(* ===== verification/Filter.v ===== *)
(** * The routing filter ([src/filter/engine.rs])

    Per-record routing: which path each WAL record takes, which commits and
    commands are catalog boundaries, which user records must wait for one.
    Two inputs are not in the record: [linked], the order in which the dirty
    tree's hash map yields the members linked to a drained root, and whether
    skip attribution is on. *)
From stdpp Require Import strings sorting.
From S2P Require Import Prelude Text WalRecord XactPayload Fpi PgClass CatalogTracker DirtyTree.
From S2P Require Import XidCeiling ShadowRelations.

Module Filter.
Import WalRecord MainData Fpi XactPayload.

(** ** Statistics *)
Record FilterStats := MkStats
  { kept : Z; dropped : Z; kept_bytes : Z; dropped_bytes : Z;
    kept_catalog : Z; kept_user : Z; kept_special : Z; kept_empty : Z }.

Definition no_stats : FilterStats := MkStats 0 0 0 0 0 0 0 0.

Definition inc (z : Z) : Z := uadd 64 z 1.

Definition record_stats (s : FilterStats) (class : Class) (route : Route) (bytes : Z) : FilterStats :=
  match route with
  | ToShadow | ToBoth =>
      MkStats (inc (kept s)) (dropped s) (uadd 64 (kept_bytes s) bytes) (dropped_bytes s)
        (match class with Catalog => inc (kept_catalog s) | _ => kept_catalog s end)
        (match class with User => inc (kept_user s) | _ => kept_user s end)
        (match class with Special => inc (kept_special s) | _ => kept_special s end)
        (match class with Empty => inc (kept_empty s) | _ => kept_empty s end)
  | ToDecoder =>
      MkStats (kept s) (inc (dropped s)) (kept_bytes s) (uadd 64 (dropped_bytes s) bytes)
        (kept_catalog s) (kept_user s) (kept_special s) (kept_empty s)
  end.

(** ** File-creation markers *)
Record SmgrMarkers := MkMarkers { markers : gmap RelFileNode Z; order : list (RelFileNode * Z) }.

Definition SMGR_MARKER_CAP := 65536.

(** The eviction loop of [SmgrMarkers::insert]. *)
Fixpoint pop_excess (ord : list (RelFileNode * Z)) (m : gmap RelFileNode Z)
    : list (RelFileNode * Z) * gmap RelFileNode Z :=
  match ord with
  | [] => ([], m)
  | (old, old_lsn) :: rest =>
      if SMGR_MARKER_CAP <? zlen ord then
        pop_excess rest (if bool_decide (m !! old = Some old_lsn) then delete old m else m)
      else (ord, m)
  end.
(** The tracker and route [before_end] leaves, and its dirty tree. *)
Lemma before_end_spec f r lsn magic :
  let t := fst (CatalogTracker.observe (tracker f) r magic) in
  let obs := snd (CatalogTracker.observe (tracker f) r magic) in
  let '(f', route) := before_end f r lsn magic in
  tracker f' = t /\ targets f' = targets f /\ stats f' = stats f /\
  route = fst (route_of (set_tracker t f) obs r lsn) /\
  exists f1, dirty f1 = DirtyTree.link (dirty f) (xact_id r) (toplevel_xid r) /\
    tracker f1 = t /\ targets f1 = targets f /\
    f' = touch_catalog f1 obs r lsn (snd (route_of (set_tracker t f) obs r lsn)).
Proof.
  cbv zeta. unfold before_end. destruct (CatalogTracker.observe (tracker f) r magic) as [t obs]. cbn [fst snd].
  set (f0 := set_tracker t f). destruct (route_of f0 obs r lsn) as [route touch_db]. cbn [fst snd].
  cbv zeta. set (f1 := note_ceiling _ r lsn).
  assert (H1 : tracker f1 = t /\ dirty f1 = dirty f /\ targets f1 = targets f /\ stats f1 = stats f).
  { unfold f1.
    destruct (note_ceiling_frame (note_database (note_running_xacts (note_smgr_create f0 r lsn) r) r) r lsn) as (-> & -> & -> & ->).
    destruct (note_database_frame (note_running_xacts (note_smgr_create f0 r lsn) r) r) as (-> & -> & -> & ->).
    destruct (note_running_frame (note_smgr_create f0 r lsn) r) as (-> & -> & -> & ->).
    destruct (note_smgr_create_frame f0 r lsn) as (-> & -> & -> & ->). done. }
  destruct H1 as (Ht & Hd & Htg & Hst).
  set (f2 := set_dirty _ f1). set (f3 := if _ && is_stats_write f2 r then _ else f2).
  assert (H3 : tracker f3 = t /\ dirty f3 = DirtyTree.link (dirty f) (xact_id r) (toplevel_xid r) /\
               targets f3 = targets f /\ stats f3 = stats f).
  { unfold f3. destruct (_ && _); unfold f2; simpl; rewrite ?Hd; done. }
  destruct H3 as (Ht3 & Hd3 & Htg3 & Hst3).
  destruct (touch_catalog_frame f3 obs r lsn touch_db) as (-> & -> & ->).
  repeat split; [done|done|done|]. by exists f3.
Qed.
End Before.

(** ** Routing *)

(** A record replaced on the shadow: what it may name. *)
Definition no_catalog (t : CatalogTracker.CatalogTracker) (r : XLogRecord) : Prop :=
  (rmgr_is_special (resource_manager_id r) = false \/ is_page_image r = true) /\
  Forall (fun b => CatalogTracker.is_catalog t (db_node (rel b)) (rel_node (rel b)) = false) (blocks r) /\
  (blocks r = [] -> exists rl, relation_for_empty r = Some rl /\
     CatalogTracker.is_catalog t (db_node rl) (rel_node rl) = false).

Lemma classify_not_special r :
  classify r <> Special -> rmgr_is_special (resource_manager_id r) = false \/ is_page_image r = true.
Proof.
  unfold classify. destruct (rmgr_is_special _); [|by left]. destruct (is_page_image r); [by right|done].
Qed.

Lemma classify_blocks_empty bs : forall u,
  classify_blocks bs u = Empty -> Forall (fun b => rel_node (rel b) = 0) bs /\ u = false.
Proof.
  induction bs as [|b bs IH]; intros u; simpl; [by destruct u|].
  destruct (is_catalog_relnode _); [done|]. intros H. apply IH in H as [HF Hu].
  destruct (Z.eqb_spec (rel_node (rel b)) 0); [|done]. split; [by constructor|done].
Qed.

Lemma classify_empty_blocks r : classify r = Empty -> Forall (fun b => rel_node (rel b) = 0) (blocks r).
Proof.
  unfold classify. destruct (_ && _); [done|]. destruct (blocks r) as [|b bs] eqn:E; [done|].
  intros H. rewrite <- E in H |- *. by apply classify_blocks_empty in H as [? _].
Qed.

Lemma route_of_decoder f obs r lsn :
  fst (route_of f obs r lsn) = ToDecoder -> no_catalog (tracker f) r.
Proof.
  unfold route_of, no_catalog. intros H.
  assert (Hs : classify r <> Special) by (intros E; by rewrite E in H).
  split; [by apply classify_not_special|]. destruct (classify r) eqn:Ec; [done| |done|].
  - destruct (any_block_is_catalog _ _) eqn:Ea; [done|]. split.
    + apply list.Forall_forall. intros b Hb. apply not_true_is_false. intros Hc. apply not_true_iff_false in Ea.
      apply Ea. apply existsb_exists. exists b. by rewrite <- list_elem_of_In.
    + intros E. exfalso. unfold classify in Ec. rewrite E in Ec. by destruct (_ && _).
  - pose proof (classify_empty_blocks r Ec) as Hz. split.
    + eapply Forall_impl; [|exact Hz]. intros b Hb. simpl. unfold CatalogTracker.is_catalog. by rewrite Hb.
    + intros _. destruct (relation_for_empty r) as [rl|]; [|done]. exists rl. split; [done|].
      by destruct (CatalogTracker.is_catalog _ _ _).
Qed.

(** C18: a record is taken away from the shadow only when, against the catalog
    set as this very record updates it, it names no catalog storage at all:
    none of its blocks, nor the relation in its main data, and it is not one
    of the records recovery needs verbatim. *)
Theorem suppressed_is_not_catalog `{C : Codecs} f r lsn magic linked f' v :
  decide_record f r lsn magic linked = (f', Ok v) -> v_route v = ToDecoder -> no_catalog (tracker f') r.
Proof.
  unfold decide_record. pose proof (before_end_spec f r lsn magic) as Hb.
  destruct (before_end f r lsn magic) as [f1 route]. destruct Hb as (Ht & _ & _ & Hr & _).
  pose proof (observe_xact_end_frame f1 r lsn magic linked) as (He & _).
  destruct (observe_xact_end f1 r lsn magic linked) as [f2 [e|e]]; [|done]. simpl in He.
  intros [= <- <-] Hv. cbn [v_route] in Hv. simpl. rewrite He, Ht.
  rewrite Hv in Hr. symmetry in Hr. by apply route_of_decoder in Hr.
Qed.

(** ** Deferral *)

(** A link that changes nothing, or gives a subtransaction its only parent. *)
Definition link_ok (t : DirtyTree.DirtyTree) (sub top : Z) : Prop :=
  sub = 0 \/ top = 0 \/ sub = top \/ DirtyTree.op_ok t (DirtyTree.Link sub top).

(** The links a record carries respect the parents Postgres assigned. *)
Definition step_ok (f : Filter) (r : XLogRecord) : Prop :=
  link_ok (dirty f) (xact_id r) (toplevel_xid r) /\
  forall top subs, resource_manager_id r = RM_XACT ->
    Z.land (info r) XLOG_XACT_OPMASK = XLOG_XACT_ASSIGNMENT ->
    parse_xact_assignment (main_data r) = Some (top, subs) ->
    Forall (fun s => link_ok (DirtyTree.link (dirty f) (xact_id r) (toplevel_xid r)) s top) subs.

Inductive reachable `{C : Codecs} : Filter -> Prop :=
| reach_start f : dirty f = DirtyTree.empty -> reachable f
| reach_config f g : reachable f -> dirty g = dirty f -> reachable g
| reach_record f r lsn magic linked :
    reachable f -> step_ok f r -> reachable (fst (decide_record f r lsn magic linked)).

Lemma inv_link_ok t sub top : DirtyTree.Inv t -> link_ok t sub top -> DirtyTree.Inv (DirtyTree.link t sub top).
Proof.
  intros HI [-> |[-> |[-> |H]]]; [..|by apply DirtyTree.inv_link]; unfold DirtyTree.link.
  - done.
  - by rewrite orb_true_r.
  - by rewrite Z.eqb_refl, orb_true_r.
Qed.

Lemma link_top_other t sub top x :
  x <> sub -> DirtyTree.top_by_xid (DirtyTree.link t sub top) !! x = DirtyTree.top_by_xid t !! x.
Proof.
  intros Hx. unfold DirtyTree.link. destruct (_ || _ || _); [done|].
  destruct (_ && _); simpl; by rewrite lookup_insert_ne.
Qed.

Lemma link_top_same t sub top y :
  DirtyTree.top_by_xid (DirtyTree.link t sub top) !! sub = Some y ->
  y = top \/ DirtyTree.top_by_xid t !! sub = Some y.
Proof.
  unfold DirtyTree.link. destruct (_ || _ || _); [by right|].
  destruct (_ && _); simpl; rewrite lookup_insert_eq; intros [= ->]; by left.
Qed.

Lemma link_ok_link t sub top s : link_ok t s top -> link_ok (DirtyTree.link t sub top) s top.
Proof.
  intros [H|[H|[H|H]]]; [by left|by right; left|by right; right; left|]. right; right; right.
  unfold DirtyTree.op_ok in *. destruct (decide (s = sub)) as [-> |Hne]; [|by rewrite link_top_other].
  destruct (DirtyTree.top_by_xid (DirtyTree.link t sub top) !! sub) as [y|] eqn:E; [|by left].
  right. apply link_top_same in E as [-> |E]; [done|]. destruct H as [H|H]; congruence.
Qed.

Lemma inv_link_all subs top : forall t, DirtyTree.Inv t ->
  Forall (fun s => link_ok t s top) subs -> DirtyTree.Inv (link_all t top subs).
Proof.
  induction subs as [|s subs IH]; intros t HI HF; [done|]. apply Forall_cons_1 in HF as [Hs HF].
  apply IH; [by apply inv_link_ok|]. eapply Forall_impl; [|exact HF]. intros x Hx. by apply link_ok_link.
Qed.

Lemma link_state t sub top : DirtyTree.state_by_xid (DirtyTree.link t sub top) = DirtyTree.state_by_xid t.
Proof. unfold DirtyTree.link. destruct (_ || _ || _); [done|]. by destruct (_ && _). Qed.

Lemma inv_touch_catalog f obs r lsn db :
  DirtyTree.Inv (dirty f) -> DirtyTree.Inv (dirty (touch_catalog f obs r lsn db)).
Proof.
  intros HI. unfold touch_catalog. destruct db; [|done]. destruct (_ && _ && _); [|done].
  simpl. by apply DirtyTree.inv_touch.
Qed.

Lemma inv_xact_invals f r lsn magic :
  DirtyTree.Inv (dirty f) -> DirtyTree.Inv (dirty (fst (observe_xact_invals f r lsn magic))).
Proof.
  intros HI. unfold observe_xact_invals. cbv zeta. destruct (xact_id r =? 0); [done|].
  destruct (parse_xact_invalidations _ _); [|done]. destruct (relcache_scope _ _) as [fl os].
  destruct (_ && _ && _); [done|]. destruct (_ && _ && _); [done|]. simpl. by apply DirtyTree.inv_touch.
Qed.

■ TASK PROMPT
All lines with the word "records" need to be copied from the data above.

■ TASK SOLUTION
    commands are catalog boundaries, which user records must wait for one.
    of the records recovery needs verbatim. *)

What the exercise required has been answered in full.